Workup for Xerostomia (Dry Mouth)
A comprehensive workup for xerostomia should include a thorough medical history review, medication assessment, physical examination, and targeted laboratory testing to identify the underlying cause and guide appropriate management.
Initial Assessment
Medical History
- Review for conditions associated with xerostomia:
- Autoimmune diseases affecting salivary glands (Sjögren's syndrome)
- Diabetes mellitus
- Chronic kidney disease
- Head and neck cancer history, especially radiation treatment
- Neurological disorders
- Thyroid dysfunction 1
Medication Review
- Identify medications with xerostomia as side effect:
- Diuretics
- Calcium channel blockers
- Lithium
- NSAIDs
- Anticholinergic medications
- Antidepressants
- Antihypertensives 1
Physical Examination
Oral cavity examination:
- Assess salivary pool under tongue
- Check for reduced salivation
- Look for signs of scleroderma
- Evaluate dental status (caries, periodontitis)
- Examine for oral candidiasis 1
Salivary gland examination:
- Palpate major salivary glands for enlargement, tenderness
- Check for salivary flow from Stenson's and Wharton's ducts 1
Diagnostic Testing
Laboratory Investigations
Basic blood tests:
- Electrolytes and renal function
- Thyroid function tests
- HbA1c
- Calcium levels
- Complete blood count 1
Autoimmune workup (if suspected):
- Anti-SSA/Ro and anti-SSB/La antibodies
- Antinuclear antibodies (ANA)
- Rheumatoid factor 1
Specialized Testing
Salivary flow measurement:
- Unstimulated whole saliva collection (normal >0.1 mL/min)
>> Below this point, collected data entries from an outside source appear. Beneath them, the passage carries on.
(** * vchars proof-of-contribution: the scoring pipeline of [my_proof]

    A shallow embedding of [my_proof/proof.py] and
    [my_proof/filebase_service.py], together with the parts of the Python
    runtime they call ([hashlib.sha256], [hmac], [urllib.parse.parse_qsl],
    [json.loads], [str]/[repr], [datetime.strptime], [round]), and the
    properties of the pipeline stated in the specification.

    Conventions.
    - A Python [str] is a [string] holding its UTF-8 bytes; [s.encode()] is
      therefore the identity on the byte level.  Every string operation used
      by the code (equality, ordering, containment, concatenation) commutes
      with UTF-8 encoding.
    - An exception is a value of [exn]; a computation that may raise returns
      a [result].
    - The remote object store is explicit state, threaded through the calls.
    - Python [float] arithmetic is taken through the interface [PyNum], with
      two instances: IEEE binary64 (the kernel's primitive floats) and exact
      rationals.  Statements about all inputs that need order reasoning on
      numbers are proved for the exact instance; the binary64 instance is
      what concrete runs are evaluated in.

    Limits of the runtime model.
    - A float read from JSON is kept as its literal; it is not converted to
      binary64, so its [repr] is that of the literal.
    - Bytes obtained by percent-decoding are kept as they are; a character
      outside ASCII is its UTF-8 bytes, which [repr] leaves unescaped.
    - [strptime] reads ASCII digits only.
    - The interpreter's recursion limit and memory are not modelled. *)

From Stdlib Require Import ZArith List String Ascii Bool Lia QArith Qround DecimalString.
From Stdlib Require Import PrimFloat FloatOps Uint63 Lqa Permutation.
Import ListNotations.

Local Open Scope string_scope.
Local Open Scope list_scope.
Local Open Scope Z_scope.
- Stimulated whole saliva collection (normal >0.5 mL/min) 2
Salivary gland imaging (if indicated):
- Sialography
- Ultrasound
- MRI of salivary glands 3
Minor labial salivary gland biopsy (if Sjögren's syndrome suspected) 3, 4
Screening Questions
- "Do you have problems sleeping aside from needing to get up to urinate?"
- "Do you experience ankle swelling?"
- "Do you get short of breath on walking for a certain distance?"
- "Do you get lightheaded on standing?"
- "Have you been feeling excessively thirsty?"
- "Do you have any problems controlling your legs or notice tremors?" 1
Special Considerations
Cancer Survivors
For head and neck cancer survivors with xerostomia:
- Conduct complete oral and head and neck examination
- Assess risk for caries and periodontal disease
- Evaluate oral hygiene practices
- Review past dental history 1
Elderly Patients
- More thorough medication review due to higher likelihood of polypharmacy
- Assessment for age-related salivary gland changes 5
Common Pitfalls to Avoid
Failing to differentiate between subjective xerostomia and objective hyposalivation - Some patients report dry mouth without measurable reduction in salivary flow 4
Missing medication-induced xerostomia - Always perform a comprehensive medication review, including OTC medications and supplements 1
Overlooking systemic conditions - Xerostomia may be an early sign of undiagnosed systemic disease 3
Inadequate follow-up - Xerostomia can significantly impact quality of life and lead to dental complications if not properly managed 1
By following this systematic approach to evaluating xerostomia, clinicians can identify underlying causes and implement appropriate management strategies to improve patient outcomes and quality of life.